** Opening Supplied entries block **

(** * INTERSECT instrument-controller simulator: lifecycle model

    Shallow embedding of [simulator/python/app/main.py].

    The FastAPI application keeps three module globals ([_event_queue],
    [_activities], [_next_activity_num]) and spawns asyncio tasks that
    sleep and then mutate the registered records.  Here the globals and
    the set of sleeping tasks form an explicit [State]; every handler and
    every task segment between two [await asyncio.sleep] is one atomic
    transition, because an [await] on the unbounded queue never suspends.
    Which sleeping task wakes next is left to the environment.

    Python [str] values are Rocq strings; the case mapping of [str.upper]
    is modelled on the ASCII letters.  Clock readings and [uuid.uuid4]
    draws are supplied by the environment, numbered per transition. *)

From Stdlib Require Import ZArith NArith String Ascii List Lia.
From Stdlib Require Import DecimalString DecimalN.
From stdpp Require Import base option list gmap strings sorting.

Local Open Scope string_scope.
Local Open Scope list_scope.

(** ** Python string helpers *)

Module Py.

(** [bool(s)] for a string. *)
Definition truthy (s : string) : bool :=
  match s with EmptyString => false | String _ _ => true end.

Definition is_lower (c : ascii) : bool :=
  ((97 <=? nat_of_ascii c)%nat && (nat_of_ascii c <=? 122)%nat)%bool.


Definition is_digit (c : ascii) : bool :=
  ((48 <=? nat_of_ascii c)%nat && (nat_of_ascii c <=? 57)%nat)%bool.

Definition char_upper (c : ascii) : ascii :=
  if is_lower c then ascii_of_nat (nat_of_ascii c - 32) else c.

(** [s.upper()].  A string is read as a [str] whose code points are
    below 256; there only the ASCII letters have an upper case that an
    ASCII word can contain. *)
Fixpoint upper (s : string) : string :=
  match s with
  | EmptyString => EmptyString
  | String c r => String (char_upper c) (upper r)
  end.

(** [s.replace(old, new)]: every non-overlapping occurrence, scanning
    from the left.  [skip] counts the characters of a matched
    occurrence that are still to be dropped. *)
Fixpoint replace_from (old new : string) (skip : nat) (s : string) : string :=
  match s with
  | EmptyString => EmptyString
  | String c r =>
      match skip with
      | S k => replace_from old new k r
      | O =>
          if String.prefix old s
          then new +:+ replace_from old new (String.length old - 1) r
          else String c (replace_from old new 0 r)
      end
  end.

Fixpoint intersperse_str (new s : string) : string :=
  match s with
  | EmptyString => new
  | String c r => new +:+ String c (intersperse_str new r)
  end.

Definition replace (old new s : string) : string :=
  match old with
  | EmptyString => intersperse_str new s
  | String _ _ => replace_from old new 0 s
  end.

(** [s.zfill(w)] on a string of digits, the padding of the format
    specification [0wd]. *)
Fixpoint zeros (k : nat) : string :=
  match k with O => EmptyString | S k' => String "0" (zeros k') end.

Definition zfill (w : nat) (s : string) : string :=
  zeros (w - String.length s) +:+ s.

(** [f"{n:04d}"] for a non-negative integer. *)
Definition format_04d (n : N) : string :=
  zfill 4 (NilZero.string_of_uint (N.to_uint n)).

Definition hex_digit (d : Z) : ascii :=
  ascii_of_nat (Z.to_nat (if (d <? 10)%Z then 48 + d else 87 + d)%Z).

(** The [k] low hexadecimal digits of [n], most significant first. *)
Fixpoint hex (k : nat) (n : Z) : string :=
  match k with
  | O => EmptyString
  | S k' => hex k' (n / 16)%Z +:+ String (hex_digit (n mod 16)%Z) EmptyString
  end.

Definition substr (a b : nat) (s : string) : string :=
  String.substring a (b - a) s.

(** [str(u)] for a [uuid.UUID] with 128-bit integer value [u]:
    ['%s-%s-%s-%s-%s' % (h[:8], h[8:12], h[12:16], h[16:20], h[20:])]
    with [h = '%032x' % u]. *)
Definition str_uuid (u : Z) : string :=
  let h := hex 32 u in
  substr 0 8 h +:+ "-" +:+ substr 8 12 h +:+ "-" +:+ substr 12 16 h +:+ "-"
    +:+ substr 16 20 h +:+ "-" +:+ substr 20 32 h.

End Py.

(** ** The datetime library, as far as the simulator uses it *)

(** A [datetime]: its wall-clock reading in microseconds since the epoch
    and, for an aware value, its UTC offset in microseconds. *)
Record datetime := { wall : Z; utcoffset : option Z }.

(** The operations the source imports.  [isoparse] raises on a string it
    cannot read ([inl] carries [str(e)]); [isoformat] renders an aware UTC
    value whose microsecond is zero, given in whole seconds;
    [local_utcoffset] is the system zone that [astimezone] assumes for a
    naive value. *)
Class DatetimeLib := {
  isoparse : string -> string + datetime;
  isoformat : Z -> string;
  local_utcoffset : Z -> Z
}.

(** What the environment hands to one transition: the [k]-th reading of
    [datetime.now(timezone.utc)] (microseconds) and the [k]-th draw of
    [uuid.uuid4()] (its integer value) made by that transition. *)
Record Env := { now : nat -> Z; uuid4 : nat -> Z }.

(** ** Request models and the activity record *)

Inductive jvalue :=
| VStr (s : string)
| VBool (b : bool)
| VList (l : list string)
| VNone.

Record KeyValString := { key : string; value : string }.

Record PerformActionCmd := {
  cmd_actionName : string;
  cmd_actionOptions : option (list KeyValString)
}.

Record CancelActivityCmd := {
  cancel_activityId : string;
  cancel_reason : string
}.

Record StartActivityReq := {
  req_activityName : string;
  req_activityOptions : option (list KeyValString);
  req_activityDeadline : option string
}.

Record ActivityState := {
  activityId : string;
  activityName : string;
  status : string;
  timeBegin : string;
  timeEnd : option string;
  statusMsg : option string;
  products : list string;
  deadline : option datetime
}.

Definition ACTIVITY_PENDING := "ACTIVITY_PENDING".
Definition ACTIVITY_IN_PROGRESS := "ACTIVITY_IN_PROGRESS".
Definition ACTIVITY_COMPLETED := "ACTIVITY_COMPLETED".
Definition ACTIVITY_CANCELED := "ACTIVITY_CANCELED".

Definition ACTIONS : list string := ["HOME"; "MOVE"; "CALIBRATE"].
Definition ACTIVITIES : list string := ["BUILD"; "SCAN"].

(** An entry of the event queue: the dict
    [{"eventName": ..., "eventData": ...}]. *)
Record Envelope := {
  eventName : string;
  eventData : gmap string jvalue
}.

(** Where a suspended [run] coroutine resumes. *)
Inductive run_point := after_sleep_1 | after_sleep_2.

(** A task created by [asyncio.create_task] that has not finished.  The
    closure of [complete] holds [cmd] and [t_begin]; the closure of [run]
    holds the record [st], named here by the key it is registered under. *)
Inductive Task :=
| Task_complete (cmd : PerformActionCmd) (t_begin : string)
| Task_run (st : string) (pc : run_point).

** Closing Supplied entries block **

> **Activity**
One line above contains "(** A task created". Output that line and each one after it, word for word, and nothing else.

> **Written solution**
(** A task created by [asyncio.create_task] that has not finished.  The
    closure of [complete] holds [cmd] and [t_begin]; the closure of [run]
    holds the record [st], named here by the key it is registered under. *)
Inductive Task :=
| Task_complete (cmd : PerformActionCmd) (t_begin : string)
| Task_run (st : string) (pc : run_point).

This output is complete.